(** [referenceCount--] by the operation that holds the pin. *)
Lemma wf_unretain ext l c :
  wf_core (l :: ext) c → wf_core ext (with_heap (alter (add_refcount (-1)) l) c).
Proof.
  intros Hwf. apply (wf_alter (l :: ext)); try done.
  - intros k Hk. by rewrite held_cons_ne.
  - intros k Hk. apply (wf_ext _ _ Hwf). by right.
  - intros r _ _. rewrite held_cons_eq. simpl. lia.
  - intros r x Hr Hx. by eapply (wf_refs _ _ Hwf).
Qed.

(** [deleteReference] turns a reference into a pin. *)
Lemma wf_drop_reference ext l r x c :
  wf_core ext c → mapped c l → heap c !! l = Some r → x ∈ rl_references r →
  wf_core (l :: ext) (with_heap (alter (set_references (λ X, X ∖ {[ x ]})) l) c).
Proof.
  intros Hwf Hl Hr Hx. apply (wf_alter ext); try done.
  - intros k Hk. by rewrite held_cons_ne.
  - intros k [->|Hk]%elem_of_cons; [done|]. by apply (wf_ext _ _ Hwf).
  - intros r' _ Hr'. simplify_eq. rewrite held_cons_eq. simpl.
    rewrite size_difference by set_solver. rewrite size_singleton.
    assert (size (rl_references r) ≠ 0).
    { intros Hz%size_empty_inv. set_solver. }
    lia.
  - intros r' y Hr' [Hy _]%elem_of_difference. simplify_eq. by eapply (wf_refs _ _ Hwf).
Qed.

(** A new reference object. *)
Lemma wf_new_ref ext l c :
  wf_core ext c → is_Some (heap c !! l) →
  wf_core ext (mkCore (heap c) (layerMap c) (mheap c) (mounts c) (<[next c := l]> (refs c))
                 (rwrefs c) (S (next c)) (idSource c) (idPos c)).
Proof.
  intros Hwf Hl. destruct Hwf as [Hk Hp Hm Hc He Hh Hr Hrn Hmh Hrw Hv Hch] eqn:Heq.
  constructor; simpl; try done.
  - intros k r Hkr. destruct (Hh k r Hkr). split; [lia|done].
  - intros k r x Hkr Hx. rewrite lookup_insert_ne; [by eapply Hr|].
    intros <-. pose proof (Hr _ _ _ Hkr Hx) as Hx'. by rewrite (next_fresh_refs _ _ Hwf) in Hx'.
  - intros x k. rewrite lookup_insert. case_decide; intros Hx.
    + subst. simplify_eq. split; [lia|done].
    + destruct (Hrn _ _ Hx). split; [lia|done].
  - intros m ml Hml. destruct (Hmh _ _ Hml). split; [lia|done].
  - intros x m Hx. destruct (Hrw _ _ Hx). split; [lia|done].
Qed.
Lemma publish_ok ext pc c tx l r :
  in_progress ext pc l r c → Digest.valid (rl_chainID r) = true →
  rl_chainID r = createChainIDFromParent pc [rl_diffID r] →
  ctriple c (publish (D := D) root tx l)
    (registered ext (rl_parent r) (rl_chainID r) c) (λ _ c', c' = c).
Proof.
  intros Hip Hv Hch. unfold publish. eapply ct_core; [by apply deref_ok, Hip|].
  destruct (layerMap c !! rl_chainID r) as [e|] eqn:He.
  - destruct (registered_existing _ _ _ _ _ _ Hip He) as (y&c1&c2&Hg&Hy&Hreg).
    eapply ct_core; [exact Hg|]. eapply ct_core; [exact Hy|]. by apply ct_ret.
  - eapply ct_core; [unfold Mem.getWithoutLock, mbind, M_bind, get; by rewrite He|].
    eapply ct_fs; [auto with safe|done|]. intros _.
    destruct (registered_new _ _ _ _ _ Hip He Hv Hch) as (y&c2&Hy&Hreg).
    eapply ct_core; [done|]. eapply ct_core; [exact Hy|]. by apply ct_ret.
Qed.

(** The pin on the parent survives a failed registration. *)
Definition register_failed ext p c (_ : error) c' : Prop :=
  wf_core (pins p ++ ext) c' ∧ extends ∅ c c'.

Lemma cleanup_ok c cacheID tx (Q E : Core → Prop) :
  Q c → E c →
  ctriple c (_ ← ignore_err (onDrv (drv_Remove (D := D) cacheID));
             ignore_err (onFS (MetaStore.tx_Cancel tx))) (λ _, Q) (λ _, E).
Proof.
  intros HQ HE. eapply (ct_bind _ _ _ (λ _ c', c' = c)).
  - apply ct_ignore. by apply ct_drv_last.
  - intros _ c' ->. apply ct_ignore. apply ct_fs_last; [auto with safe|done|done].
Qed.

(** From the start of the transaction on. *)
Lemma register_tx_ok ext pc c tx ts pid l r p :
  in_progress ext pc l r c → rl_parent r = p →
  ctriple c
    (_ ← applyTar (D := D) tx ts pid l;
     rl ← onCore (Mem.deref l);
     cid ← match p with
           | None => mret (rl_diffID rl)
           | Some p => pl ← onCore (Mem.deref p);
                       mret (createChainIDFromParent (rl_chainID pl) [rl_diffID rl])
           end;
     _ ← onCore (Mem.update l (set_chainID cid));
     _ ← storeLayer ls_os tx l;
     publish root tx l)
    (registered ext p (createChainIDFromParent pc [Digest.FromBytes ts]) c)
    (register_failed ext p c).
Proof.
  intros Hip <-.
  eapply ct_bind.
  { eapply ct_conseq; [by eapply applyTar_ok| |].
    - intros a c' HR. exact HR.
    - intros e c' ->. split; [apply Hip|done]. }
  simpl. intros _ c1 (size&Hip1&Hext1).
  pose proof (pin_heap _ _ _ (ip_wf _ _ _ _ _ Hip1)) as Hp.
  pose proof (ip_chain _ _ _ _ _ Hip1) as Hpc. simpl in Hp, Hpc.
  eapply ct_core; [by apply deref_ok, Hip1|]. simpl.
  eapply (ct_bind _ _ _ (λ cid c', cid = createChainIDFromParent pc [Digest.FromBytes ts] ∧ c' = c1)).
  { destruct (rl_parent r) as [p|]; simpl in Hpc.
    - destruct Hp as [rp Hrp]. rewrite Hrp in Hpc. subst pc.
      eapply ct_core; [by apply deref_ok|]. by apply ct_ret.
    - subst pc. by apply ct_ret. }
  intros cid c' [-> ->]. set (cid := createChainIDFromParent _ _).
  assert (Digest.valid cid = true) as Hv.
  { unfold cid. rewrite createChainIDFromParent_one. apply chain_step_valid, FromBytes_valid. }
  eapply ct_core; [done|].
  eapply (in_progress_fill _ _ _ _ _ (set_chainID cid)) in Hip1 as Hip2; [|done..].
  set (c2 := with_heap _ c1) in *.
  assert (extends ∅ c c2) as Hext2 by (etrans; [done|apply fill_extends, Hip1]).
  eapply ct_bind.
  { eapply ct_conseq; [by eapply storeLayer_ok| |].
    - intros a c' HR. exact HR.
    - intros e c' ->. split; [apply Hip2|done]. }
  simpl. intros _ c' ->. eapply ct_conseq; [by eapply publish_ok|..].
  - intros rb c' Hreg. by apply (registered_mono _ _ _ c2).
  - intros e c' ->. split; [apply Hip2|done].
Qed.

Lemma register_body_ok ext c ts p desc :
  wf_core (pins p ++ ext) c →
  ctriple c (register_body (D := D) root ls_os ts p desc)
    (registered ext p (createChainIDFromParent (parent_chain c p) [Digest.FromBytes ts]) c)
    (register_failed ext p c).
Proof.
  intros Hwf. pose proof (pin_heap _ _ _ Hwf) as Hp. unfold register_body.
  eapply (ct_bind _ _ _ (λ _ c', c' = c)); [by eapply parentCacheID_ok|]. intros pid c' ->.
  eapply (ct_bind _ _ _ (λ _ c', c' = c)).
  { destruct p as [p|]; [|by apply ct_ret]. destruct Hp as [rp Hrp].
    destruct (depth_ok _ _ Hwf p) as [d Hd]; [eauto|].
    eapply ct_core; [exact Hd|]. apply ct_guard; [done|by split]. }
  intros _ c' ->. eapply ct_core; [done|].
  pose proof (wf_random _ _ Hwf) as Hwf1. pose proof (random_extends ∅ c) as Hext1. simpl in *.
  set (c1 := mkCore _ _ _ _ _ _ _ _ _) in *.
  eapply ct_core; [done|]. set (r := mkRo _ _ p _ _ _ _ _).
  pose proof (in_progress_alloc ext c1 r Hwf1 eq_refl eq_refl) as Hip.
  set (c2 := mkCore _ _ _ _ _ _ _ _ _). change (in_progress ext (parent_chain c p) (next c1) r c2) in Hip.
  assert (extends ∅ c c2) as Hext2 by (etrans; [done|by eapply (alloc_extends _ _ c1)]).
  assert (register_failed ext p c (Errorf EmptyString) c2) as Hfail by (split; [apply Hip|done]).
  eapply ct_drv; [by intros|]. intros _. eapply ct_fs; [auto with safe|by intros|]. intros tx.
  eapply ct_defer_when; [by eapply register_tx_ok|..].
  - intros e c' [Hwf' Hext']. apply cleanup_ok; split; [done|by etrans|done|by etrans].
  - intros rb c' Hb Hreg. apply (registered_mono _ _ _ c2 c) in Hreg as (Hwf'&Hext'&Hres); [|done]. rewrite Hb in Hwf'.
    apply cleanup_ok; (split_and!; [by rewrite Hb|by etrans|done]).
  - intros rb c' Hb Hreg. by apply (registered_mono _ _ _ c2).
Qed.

### What you will do
Reproduce only the lines above spanning from the line containing "ctriple c (publish (D := D) root tx l)" through the line containing "destruct (layerMap c", word for word.

### Task result
  ctriple c (publish (D := D) root tx l)
    (registered ext (rl_parent r) (rl_chainID r) c) (λ _ c', c' = c).
Proof.
  intros Hip Hv Hch. unfold publish. eapply ct_core; [by apply deref_ok, Hip|].
  destruct (layerMap c !! rl_chainID r) as [e|] eqn:He.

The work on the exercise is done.